### this notebook saves the metrics (static ones; and lss ones) for the missing v1.5 db.

In [1]:
import matplotlib.pyplot as plt
import numpy as np
import matplotlib as mpl
import os
import pandas as pd
%matplotlib inline

In [2]:
data_dir = '/global/cscratch1/sd/awan/lsst_output/post_wp_output_v1.5_-0.1cuts/summary_data/'
outdir = '/global/homes/a/awan/LSST/lsstRepos/ObsStrat/postwp/paper-data/summary_csv_v1.5_-0.1cuts/'
os.makedirs(outdir, exist_ok=True)

#### read in the data for the static metrics and store as a dictionary

In [3]:
# read in the data 
data = {}
yr_label = {}
for yr in [1, 3, 6, 10]:
    files = [f for f in os.listdir( data_dir ) if f.endswith('csv') and f.__contains__('y%s_' % yr) and f.startswith('eg_') ]
    for file in files:
        print( file )
        key = 'yr%s_%s' % (yr, file.split('_')[4])
        data[ key ] = pd.read_csv('%s/%s' % (data_dir, file))
        yr_label[ key ] =  r'Y%s (i$>$%s) ' % (yr, file.split('_')[4].split('limi')[-1])
        
print( yr_label )
print(data.keys())
print(data[list(data.keys())[0]].keys() )

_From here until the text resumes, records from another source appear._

Lemma postSnapshot_fate v t f w :
  let '(err, w') :=
    postSnapshot marshal urlOK readFile (exchange f) r (buildSnapshot (at_p v) (tenantsAt t)) w in
  (err = None ↔ f = Answered true) ∧
  w'.1 = if decide (f = Answered true) then served (at_p v) (tenantsAt t) w.1 else w.1.
Proof.
  destruct (codec v t) as (body & Hm & Hu). unfold postSnapshot. rewrite Hm, url_ok. cbn [negb].
  destruct (bearerToken _ _ _) as [token err]. unfold exchange, policyServer.
  destruct f as [[]| |]; cbn [hr_Method hr_Body]; [rewrite Hu|..]; by repeat split.
Qed.

Lemma pushCall_effect c w :
  ((pushCall c w).1 = None ↔ pc_Policies c = NoCRD ∨ is_Some (delivered c)) ∧
  (pushCall c w).2.1 =
    match delivered c with Some (v, t) => served (at_p v) (tenantsAt t) w.1 | None => w.1 end.
Proof.
  unfold pushCall, pushSnapshot, delivered. destruct c as [[v| |] l f]; cbn [pc_Policies pc_Tenants pc_Fate listed];
    [|split; [split; [by left|done]|done]|split; [split; [done|by intros [?|[? ?]]]|done]].
  destruct l as [v'| |]; cbn [listed];
    [pose proof (postSnapshot_fate v (Some v') f w) as H|pose proof (postSnapshot_fate v None f w) as H
    |split; [split; [done|by intros [?|[? ?]]]|done]];
    cbn [tenantsAt from_option] in H; destruct (postSnapshot _ _ _ _ _ _ _) as [err w']; cbn [fst snd];
    destruct H as [-> ->]; destruct f as [[]| |];
    (split; [split; [first [done|intros _; right; by eexists]|by intros [?|[? ?]]]|done]).
Qed.

Lemma delivered_reads c v :
  delivered c = Some v → v.1 ∈ callReads c ∧ ∀ x, v.2 = Some x → x ∈ callReads c.
Proof.
  unfold delivered, callReads. destruct (pc_Policies c); [|done..].
  destruct (pc_Tenants c), (pc_Fate c) as [[]| |]; try done; intros [= <-]; simpl; set_solver.
Qed.
(* ===== verification/IndexPoller.v ===== *)
(** * The CacheIndex poller (controller/cacheindex_controller.go, cacheindex_metrics.go)

    One scrape of the server's snapshot is projected three ways: onto the CacheIndex
    singleton, onto each CacheBackend's index participation (with the tier-2 metrics),
    and onto each CacheTenant's status.  [refresh] returns the writes it performs in
    order; the apiserver's answers are inputs.  meta.SetStatusCondition and
    equality.Semantic.DeepEqual are parameters. *)

From Stdlib Require Import SpecFloat.
From stdpp Require Import pretty.
From S2P Require Import Prelude Ordering GoRuntime Floats GoText GoNumbers K8s IndexTypes IndexSnapshot.
From S2P Require Import Policy ControlPlane.

(** ** Data *)

(** controlplaneapi.Snapshot. *)
Record WireSnapshot := mkWireSnapshot {
  ws_Replicas : list ReplicaSnapshot;
  ws_Tenants : list TenantSnapshot;
  ws_TotalPrefixes : Z;
  ws_HotPrefixes : Z
}.

(** The domain snapshot's hot count is never set: 0. *)
Definition snapshotForControlPlane (src : Snapshot) : WireSnapshot :=
  mkWireSnapshot (sn_Replicas src) (sn_Tenants src) (sn_TotalPrefixes src) 0.

Record CacheBackendIndexParticipation := mkParticipation {
  ip_PrefixCount : Z;
  ip_LastEventAt : option Time;
  ip_HitRate : option string;
  ip_T2HitRate : option string
}.

#[export] Instance Participation_eq_dec : EqDecision CacheBackendIndexParticipation.
Proof. solve_decision. Defined.
(** When the published participation already shows the current snapshot, the next tick
    patches the backend again exactly when its newest event has a sub-second part, which the
    stored time has lost: the no-churn guard compares the full time with the stored one. *)
Theorem participation_repatch podGet semEq items order snap s b :
  tick_inputs podGet items order → (∀ x y, semEq x y = true ↔ x = y) → b ∈ items →
  ¬ lookupFailed podGet (ws_Replicas snap) (bk_Namespace b) →
  let d := desiredParticipation (attributed podGet items b (ws_Replicas snap)) in
  bk_IndexParticipation b = Some (storedParticipation d) →
  (∃ p, EPatchBackend (bkKey b) p ∈ (tick podGet semEq items order snap s).1) ↔
  ∃ t, ip_LastEventAt d = Some t ∧ t mod Second ≠ 0.
Proof.
  intros [Hpods Hnd Hord] Hsem Hb Hf d Hpub.
  pose proof (tick_spec podGet semEq Hpods items order snap Hnd Hord s) as Hs.
  destruct (tick podGet semEq items order snap s) as [es s']. destruct Hs as [He _]. cbn [fst].
  assert (backendWrite semEq b (attributed podGet items b (ws_Replicas snap)) =
    if semEq (Some (storedParticipation d)) (Some d) then [] else [EPatchBackend (bkKey b) d]) as Hw.
  { unfold backendWrite. fold d. rewrite Hpub. by rewrite andb_false_r. }
  assert (semEq (Some (storedParticipation d)) (Some d) = false ↔
    ∃ t, ip_LastEventAt d = Some t ∧ t mod Second ≠ 0) as Hse.
  { rewrite <-not_true_iff_false, Hsem. unfold storedParticipation. destruct d as [c l h t2]. simpl.
    destruct l as [t|]; simpl; [|naive_solver]. rewrite storeTime_seconds. split.
    - intros Hne. exists t. split; [done|]. intros Hm. apply Hne. by rewrite Hm, Z.sub_0_r.
    - intros (t' & [= <-] & Hm) [= Ht]. lia. }
  rewrite <-Hse. split.
  - intros [p Hp]. apply He in Hp as [(b' & Hb' & Hf' & Hw')|[(b' & _ & _ & _ & [?|?])|(k & ? & _)]]; try done.
    assert (b' = b) as ->.
    { apply (NoDup_key_inj bkKey items); [done..|]. apply backendWrite_elem in Hw'. congruence. }
    rewrite Hw in Hw'. destruct (semEq _ _); [by apply elem_of_nil in Hw'|done].
  - intros Hne. exists d. apply He. left. exists b. split_and!; [done..|]. rewrite Hw, Hne. left.
Qed.
End steady.

(** Rewriting a tenant's own desired status changes nothing. *)
Class SetConditionIdem (set : list Condition → Condition → list Condition) : Prop :=
  set_noop : ∀ cs c d, condOf (cd_Type c) cs = Some d → sameCondition d c → set cs c = cs.

Definition withStatus (ct : CacheTenant) (st : CacheTenantStatus) : CacheTenant :=
  mkCacheTenant (ct_Namespace ct) (ct_Name ct) (ct_Generation ct) (ct_TenantID ct) (ct_Quota ct)
    (ct_IsolationMode ct) st.

Lemma set_pair_stable set `{!SetConditionLaws set} `{!SetConditionIdem set} cs c1 c2 :
  cd_Type c1 ≠ cd_Type c2 →
  set (set (set (set cs c1) c2) c1) c2 = set (set cs c1) c2.
Proof.
  intros Hne. destruct (set_same cs c1) as (d1 & H1 & Hs1). destruct (set_same (set cs c1) c2) as (d2 & H2 & Hs2).
  rewrite (set_noop (set (set cs c1) c2) c1 d1); [|by rewrite set_other|done].
  by apply (set_noop _ c2 d2).
Qed.

(** Statuses settle: once a CacheTenant or the CacheIndex carries the status computed from
    a snapshot, computing it again from the same snapshot at any later time gives an equal
    status, so no further write is issued until the snapshot or the objects change. *)
Theorem statuses_settle set quote `{!SetConditionLaws set} `{!SetConditionIdem set} owners snap ct url t1 t2 :
  let st := tenantStatus set quote owners snap ct in
  cacheTenantStatusEqual st (tenantStatus set quote owners snap (withStatus ct st)) = true ∧
  statusEqual (buildCacheIndexStatus snap url t1) (buildCacheIndexStatus snap url t2) = true.
Proof.
  split; [|by apply bool_decide_eq_true].
  apply bool_decide_eq_true. unfold tenantStatus, buildCacheTenantStatus.
  change (shadow owners (withStatus ct _)) with (shadow owners ct). cbn [ct_TenantID withStatus].
  set (obs := observed snap (ct_TenantID ct)). destruct (shadow owners ct) as [owner|].
  - cbn [ct_Status tst_Conditions withStatus ct_Generation]. by rewrite set_pair_stable.
  - assert (∀ st, quotaVerdict (withStatus ct st) (ts_IndexEntries obs) = quotaVerdict ct (ts_IndexEntries obs))
      as Hv by done.
    rewrite Hv. destruct (quotaVerdict ct _) as [[st re] ms].
    cbn [ct_Status tst_Conditions withStatus ct_Generation]. by rewrite set_pair_stable.
Qed.

Lemma refreshParticipation_reads podGet semEq backends order snap s :
  let '(_, es, s') := refreshCacheBackendParticipation podGet semEq backends order snap s in
  (∀ e, e ∈ es → (∃ items, backends = ListOK items) ∧
     match e with EPatchBackend _ _ | EMetric _ => True | _ => False end).
Proof.
  assert (∀ items st order s e, e ∈ (projectBackends semEq items st order s).1.1 →
    match e with EPatchBackend _ _ | EMetric _ => True | _ => False end) as Hp.
  { clear. intros items st order. induction order as [|i order IH]; intros s e; simpl; [by intros ?%elem_of_nil|].
    destruct (items !! i) as [b|]; [|apply IH]. destruct (bool_decide _); [apply IH|].
    rewrite projectBackend_eq. specialize (IH (if 0 <? queries st i then mkT2State (<[bkKey b := queries st i]>
      (t2_last s)) (t2_tracked s) else s)).
    destruct (projectBackends _ _ _ _ _) as [[es' ex'] s']. simpl in *. rewrite !elem_of_app.
    intros [[(op & -> & _)%list_elem_of_fmap| ->%backendWrite_elem]|He]; [done..|by apply IH]. }
  destruct backends as [items| |]; [|by intros e ?%elem_of_nil..].
  assert (∀ (ops : list MetricOp) (e : Effect), e ∈ EMetric <$> ops → match e with EPatchBackend _ _ | EMetric _ => True | _ => False end) as Hm.
  { by intros ops e (op & -> & _)%list_elem_of_fmap. }
  unfold refreshCacheBackendParticipation. destruct items as [|b0 items].
  - destruct (reconcileBackendT2HitRateSeries _ _ _ _) as [ops s']. intros e He. split; [eauto|by eapply Hm].
  - set (st := aggregateReplicas _ _ _). specialize (Hp (b0 :: items) st order s).
    destruct (projectBackends _ _ _ _ _) as [[es ex] s1].
    destruct (reconcileBackendT2HitRateSeries _ _ _ _) as [ops s'].
    intros e [He|He]%elem_of_app; (split; [by eauto|]); [by apply Hp|by eapply Hm].
Qed.

Lemma reconcileTenants_reads patchTenant set quote tenants snap e :
  e ∈ (reconcileTenantStatuses patchTenant set quote tenants snap).1 →
  match e with EPatchTenant k _ => ∃ items, tenants = ListOK items ∧ k ∈ ctKey <$> items | _ => False end.
Proof.
  unfold reconcileTenantStatuses. destruct tenants as [items| |]; simpl; [|by intros ?%elem_of_nil..].
  intros (ct & -> & [_ Hct]%elem_of_List_filter)%list_elem_of_fmap. exists items. split; [done|].
  apply list_elem_of_fmap. eauto.
Qed.

(** C40: No failed read changes published state.  The one write that needs no scrape is the
    creation of the CacheIndex singleton, which comes first and only when the read said it does
    not exist; without a successful scrape the tick writes nothing else, returns an error and
    leaves the tracked series as they are.  With one, the CacheIndex gets exactly the status
    computed from that scrape, a backend or a tier-2 series is touched only after a successful
    list of the backends, a tenant only after a successful list of the tenants. *)
Theorem writes_need_reads podGet semEq patchTenant set quote p inp s :
  let '(err, es, s') := refresh podGet semEq patchTenant set quote p inp s in
  let token := (bearerToken (ti_readFile inp) (pl_BearerTokenPath p) DefaultBearerTokenPath).1 in
  (fetchSnapshot inp (pl_SnapshotURL p) token = None →
     s' = s ∧ err ≠ None ∧ ∀ e, e ∈ es → e = ECreateIndex (pollerName p)) ∧
  (∀ e, e ∈ es → match e with
     | ECreateIndex _ => ti_index inp = GetNotFound
     | EUpdateIndex _ st => ∃ snap, fetchSnapshot inp (pl_SnapshotURL p) token = Some snap ∧
         st = buildCacheIndexStatus snap (pl_SnapshotURL p) (ti_now inp)
     | EPatchBackend _ _ | EMetric _ => ∃ items, ti_backends inp = ListOK items
     | EPatchTenant k _ => ∃ items, ti_tenants inp = ListOK items ∧ k ∈ ctKey <$> items
     end).
Proof.
  unfold refresh. destruct (ensureIndex p inp) as [es0 ci] eqn:Ei.
  assert (∀ e, e ∈ es0 → e = ECreateIndex (pollerName p) ∧ ti_index inp = GetNotFound) as H0.
  { unfold ensureIndex in Ei. destruct (ti_index inp); injection Ei as <- _; intros e He;
      [by apply elem_of_nil in He|by apply list_elem_of_singleton in He|by apply elem_of_nil in He]. }
  assert (∀ e, e ∈ es0 → match e with ECreateIndex _ => ti_index inp = GetNotFound | _ => False end) as H0'.
  { by intros e [-> ?]%H0. }
  destruct ci as [err|ci].
  { cbv zeta. split; [intros _; split_and!; [done..|]; by intros e [? _]%H0|].
    intros e He%H0'. by destruct e. }
  destruct (bearerToken _ _ _) as [token terr]. cbn [fst].
  destruct (fetchSnapshot inp (pl_SnapshotURL p) token) as [snap|] eqn:Ef.
  2:{ split; [intros _; split_and!; [done..|]; by intros e [? _]%H0|]. intros e He%H0'. by destruct e. }
  pose proof (refreshParticipation_reads podGet semEq (ti_backends inp) (ti_order inp) snap s) as H1.
  destruct (refreshCacheBackendParticipation _ _ _ _ _ _) as [[ok es1] s1].
  set (es2 := if negb (statusEqual _ _) then _ else _).
  assert (∀ e, e ∈ es2 → e = EUpdateIndex (pollerName p)
    (buildCacheIndexStatus snap (pl_SnapshotURL p) (ti_now inp))) as H2.
  { unfold es2. destruct (negb _); [by intros e ?%list_elem_of_singleton|by intros e ?%elem_of_nil]. }
  destruct (negb _ && negb _).
  { split; [done|]. intros e. rewrite !elem_of_app. intros [He%H0'|[[? Hm]%H1| ->%H2]]; [by destruct e| |by eauto].
    by destruct e. }
  pose proof (reconcileTenants_reads patchTenant set quote (ti_tenants inp) snap) as H3.
  destruct (reconcileTenantStatuses _ _ _ _ _) as [es3 [listed failed]].
  split; [done|]. intros e. rewrite !elem_of_app.
  intros [He%H0'|[[? Hm]%H1|[->%H2|He%H3]]]; [by destruct e| |by eauto|by destruct e]. by destruct e.
Qed.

eg_footprint_stats_y1_limi24.65_nodither_nside256.csv
eg_footprint_stats_y3_limi25.25_nodither_nside256.csv
eg_footprint_stats_y6_limi25.619999999999997_nodither_nside256.csv
eg_footprint_stats_y10_limi25.9_nodither_nside256.csv
{'yr1_limi24.65': 'Y1 (i$>$24.65) ', 'yr3_limi25.25': 'Y3 (i$>$25.25) ', 'yr6_limi25.619999999999997': 'Y6 (i$>$25.619999999999997) ', 'yr10_limi25.9': 'Y10 (i$>$25.9) '}
dict_keys(['yr1_limi24.65', 'yr3_limi25.25', 'yr6_limi25.619999999999997', 'yr10_limi25.9'])
Index(['dbname', 'Area (deg2)', '$i$-band depth: median',
       ' $i$-band depth: std'],
      dtype='object')


In [4]:
# read in the static metrics
for key in data:
    yr_tag = key.split('_')[0].split('yr')[-1]
    lim_tag = key.split('_')[1].split('limi')[-1]
    print(yr_tag, lim_tag)

    data[key] = data[key].rename(columns={'Area (deg2)': 'Y%s effective survey area ' % (yr_tag),
                                          '$i$-band depth: median': 'median Y%s $i$-band coadded depth in effective survey area' % (yr_tag),
                                          ' $i$-band depth: std': 'std in Y%s $i$-band coadded depth in effective survey area' % (yr_tag)} )
    #fname = 'lss_metrics_%s.csv' % key
    #data[key].to_csv('%s/%s' % (outdir, fname), index=False)

1 24.65
3 25.25
6 25.619999999999997
10 25.9


#### get the order of the dbs

In [5]:
#data['yr10_limi25.9'].dbname.values

In [6]:
# need to do this since input order is provided for only some of the dbs
df = pd.DataFrame(['baseline_samefilt_v1.5_10yrs']
                  , columns=['name'])
df.to_csv('%s/given_missing_v1.5.csv' % outdir, index=False)

In [7]:
df_in_order = pd.read_csv('%s/given_missing_v1.5.csv' % outdir, )
df_in_order

Unnamed: 0,name
0,baseline_samefilt_v1.5_10yrs


In [8]:
# check some things:
len( list( df_in_order['name'] ) ), len( np.unique( df_in_order['name'] ) )

(1, 1)

In [9]:
yr_key = [f for f in data.keys() if f.__contains__('yr1_')][0]
yr_key

'yr1_limi24.65'

#### find the indices to get the order

In [10]:
# find the indices to get the order
ind = []
for db in df_in_order['name']:
    ind_temp = np.where( data[yr_key]['dbname'].values == db.split('.db')[0] )[0]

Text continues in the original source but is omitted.